What is expected: The answer must consist only of the lines from the line with "(/ IZR b)%R." to the line with "pose proof (rounds_ge", both included, exactly as they stand below.
....
Lemma length_nonnil (ws vs : list Z) : (0 < length ws)%nat → length vs = length ws → vs ≠ [].
Proof. intros Hl Heq ->. cbn in Heq. lia. Qed.

Lemma normal_end ws : ws ≠ [] → words_ok ws → W ^ (len ws - 1) ≤ value ws → normal ws.
Proof.
  intros Hne Hws Hv. destruct ws as [|w ws _] using rev_ind; [done|].
  apply Forall_app in Hws as [Hws [Hw _]%Forall_cons].
  exists ws, w. split; [done|]. rewrite value_app, length_app in Hv. cbn [value length] in Hv.
  replace (Z.of_nat (length ws + 1) - 1) with (len ws) in Hv by lia.
  pose proof (value_range ws Hws). unfold word_ok in Hw.
  destruct (decide (w = 0)) as [->|]; lia.
Qed.

Lemma normal_snoc ws w : 0 < w → normal (ws ++ [w]).
Proof. intros. by exists ws, w. Qed.

(** Two blocks with the same number have the same words. *)
Lemma value_inj ws vs :
  words_ok ws → words_ok vs → length ws = length vs → value ws = value vs → ws = vs.
Proof.
  intros Hws. revert vs. induction Hws as [|w ws Hw Hws IH]; intros [|v vs] Hvs Hl Hv; try done.
  apply Forall_cons in Hvs as [Hv1 Hvs]. cbn [value length] in *. unfold word_ok in *.
  assert (w = v) as -> by lia. f_equal. apply IH; [done|lia|lia].
Qed.

(** ** The pool *)
Definition pool_ok (s : pool) : Prop :=
  length (freelist s) = 8%nat ∧
  (∀ n l, zget (freelist s) n = Some l → Forall (fun b => block_ok b ∧ k b = n) l) ∧
  (∀ i b, p5s s !! i = Some b → big b (5 ^ (4 * 2 ^ Z.of_nat i))).

Lemma pool0_ok : pool_ok pool0.
Proof.
  split; [done|]. split; [|done]. intros n l [_ Hl]%zget_Some.
  apply lookup_replicate in Hl as [-> _]. done.
Qed.
(** The integer part of a quotient. *)
Lemma int_quotient x y a b :
  is_int x a → is_int y b → 0 < a < 10 * b → b ≤ 10 ^ 14 → to_Long (E:=E) (fdiv x y) = Done (a / b).
Proof.
  intros [Gx Vx] [Gy Vy] Ha Hb. set (q := (IZR a / IZR b)%R).
  assert (0 < b) as Hb0 by lia. pose proof (IZR_lt _ _ Hb0) as Hb0'.
  pose proof (Z.div_mod a b ltac:(lia)) as Hdm. pose proof (Z.mod_pos_bound a b Hb0) as Hm.
  assert (0 ≤ a / b < 10) as Hd by (split; [apply Z.div_pos|apply Z.div_lt_upper_bound]; lia).
  assert (IZR b * q = IZR a)%R as Hq by (unfold q; field; lra).
  assert (1 <= IZR a)%R as Ha1 by (apply IZR_le; lia). assert (IZR b <= 10 ^ 14)%R as Hb14.
  { apply IZR_le in Hb. change (10 ^ 14) with 100000000000000 in Hb. lra. }
  assert (IZR a < 10 * IZR b)%R as Ha10 by (rewrite <- mult_IZR; apply IZR_lt; lia).
  assert (/ 10 ^ 14 <= q < 10)%R as Hqr.
  { split; [|apply Rmult_lt_reg_l with (IZR b); lra]. unfold q. apply Rle_trans with (/ IZR b)%R.
    - by apply Rinv_le_contravar.
    - unfold Rdiv. assert (0 < / IZR b)%R by (by apply Rinv_0_lt_compat). nra. }
  assert (rounds (fdiv x y) q) as Hr.
  { unfold q. rewrite <- Vx, <- Vy. apply fdiv_ok; [done|done|rewrite Vx; lra|rewrite Vy; lra|]. rewrite Vx, Vy. fold q.
    split.
    - apply Rle_trans with (/ 10 ^ 14)%R; [|lra]. apply Rle_trans with (pow2 (- (60))); [apply pow2_le; lia|].
      rewrite <- pow2_inv, pow2_IZR by lia. apply Rinv_le_contravar; [lra|]. change (2 ^ 60) with 1152921504606846976. lra.
    - apply Rlt_le_trans with (pow2 4); [rewrite pow2_IZR by lia; change (2 ^ 4) with 16; lra|apply pow2_le; lia]. }
  assert (IZR (a / b) <= q)%R as Hge.
  { apply Rmult_le_reg_l with (IZR b); [done|]. rewrite Hq, <- mult_IZR. apply IZR_le. lia. }
  assert (q <= IZR (a / b) + 1 - / 10 ^ 14)%R as Hle.
  { apply Rmult_le_reg_l with (IZR b); [done|]. rewrite Hq.
    assert (IZR a <= IZR b * IZR (a / b) + IZR b - 1)%R.
    { rewrite <- mult_IZR, <- plus_IZR, <- minus_IZR. apply IZR_le. lia. }
    assert (IZR b * / 10 ^ 14 <= 1)%R by (apply Rmult_le_reg_r with (10 ^ 14)%R; [lra|]; rewrite Rmult_assoc, Rinv_l; lra).
    lra. }
  pose proof (rounds_ge _ _ (IZR (a / b)) Hr ltac:(apply repr_IZR; lia) Hge) as Hge'.
  pose proof (rounds_error _ _ Hr) as He. rewrite (Rabs_pos_eq q) in He by lra. apply Rabs_le_inv in He.
  assert (pow2 (-53) * q + pow2 (-1075) < / 10 ^ 14)%R as Hsmall.
  { assert (pow2 (-1075) <= pow2 (-53))%R by (apply pow2_le; lia). pose proof (pow2_pos (-53)).
    assert (pow2 (-53) * 20 < / 10 ^ 14)%R; [|nra]. change (-53) with (- (53)). rewrite <- pow2_inv, pow2_IZR by lia.
    change (2 ^ 53) with 9007199254740992. lra. }
  destruct (to_Long_spec (E:=E) (fdiv x y) ltac:(by eapply rounds_good)) as (z & -> & _ & Hz & _).
  { assert (0 <= IZR (a / b) <= 9)%R by (split; apply IZR_le; lia). rewrite Rabs_pos_eq by lra.
    apply Rlt_trans with 11%R; [lra|]. by apply IZR_lt. }
  assert (0 <= IZR (a / b))%R by (apply IZR_le; lia). specialize (Hz ltac:(lra)).
  assert (z = a / b) as ->; [|done]. apply Z.le_antisymm; apply Z.lt_succ_r, lt_IZR; rewrite succ_IZR; lra.
Qed.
....
Completed task:
  { split; [|apply Rmult_lt_reg_l with (IZR b); lra]. unfold q. apply Rle_trans with (/ IZR b)%R.
    - by apply Rinv_le_contravar.
    - unfold Rdiv. assert (0 < / IZR b)%R by (by apply Rinv_0_lt_compat). nra. }
  assert (rounds (fdiv x y) q) as Hr.
  { unfold q. rewrite <- Vx, <- Vy. apply fdiv_ok; [done|done|rewrite Vx; lra|rewrite Vy; lra|]. rewrite Vx, Vy. fold q.
    split.
    - apply Rle_trans with (/ 10 ^ 14)%R; [|lra]. apply Rle_trans with (pow2 (- (60))); [apply pow2_le; lia|].
      rewrite <- pow2_inv, pow2_IZR by lia. apply Rinv_le_contravar; [lra|]. change (2 ^ 60) with 1152921504606846976. lra.
    - apply Rlt_le_trans with (pow2 4); [rewrite pow2_IZR by lia; change (2 ^ 4) with 16; lra|apply pow2_le; lia]. }
  assert (IZR (a / b) <= q)%R as Hge.
  { apply Rmult_le_reg_l with (IZR b); [done|]. rewrite Hq, <- mult_IZR. apply IZR_le. lia. }
  assert (q <= IZR (a / b) + 1 - / 10 ^ 14)%R as Hle.
  { apply Rmult_le_reg_l with (IZR b); [done|]. rewrite Hq.
    assert (IZR a <= IZR b * IZR (a / b) + IZR b - 1)%R.
    { rewrite <- mult_IZR, <- plus_IZR, <- minus_IZR. apply IZR_le. lia. }
    assert (IZR b * / 10 ^ 14 <= 1)%R by (apply Rmult_le_reg_r with (10 ^ 14)%R; [lra|]; rewrite Rmult_assoc, Rinv_l; lra).
    lra. }
  pose proof (rounds_ge _ _ (IZR (a / b)) Hr ltac:(apply repr_IZR; lia) Hge) as Hge'.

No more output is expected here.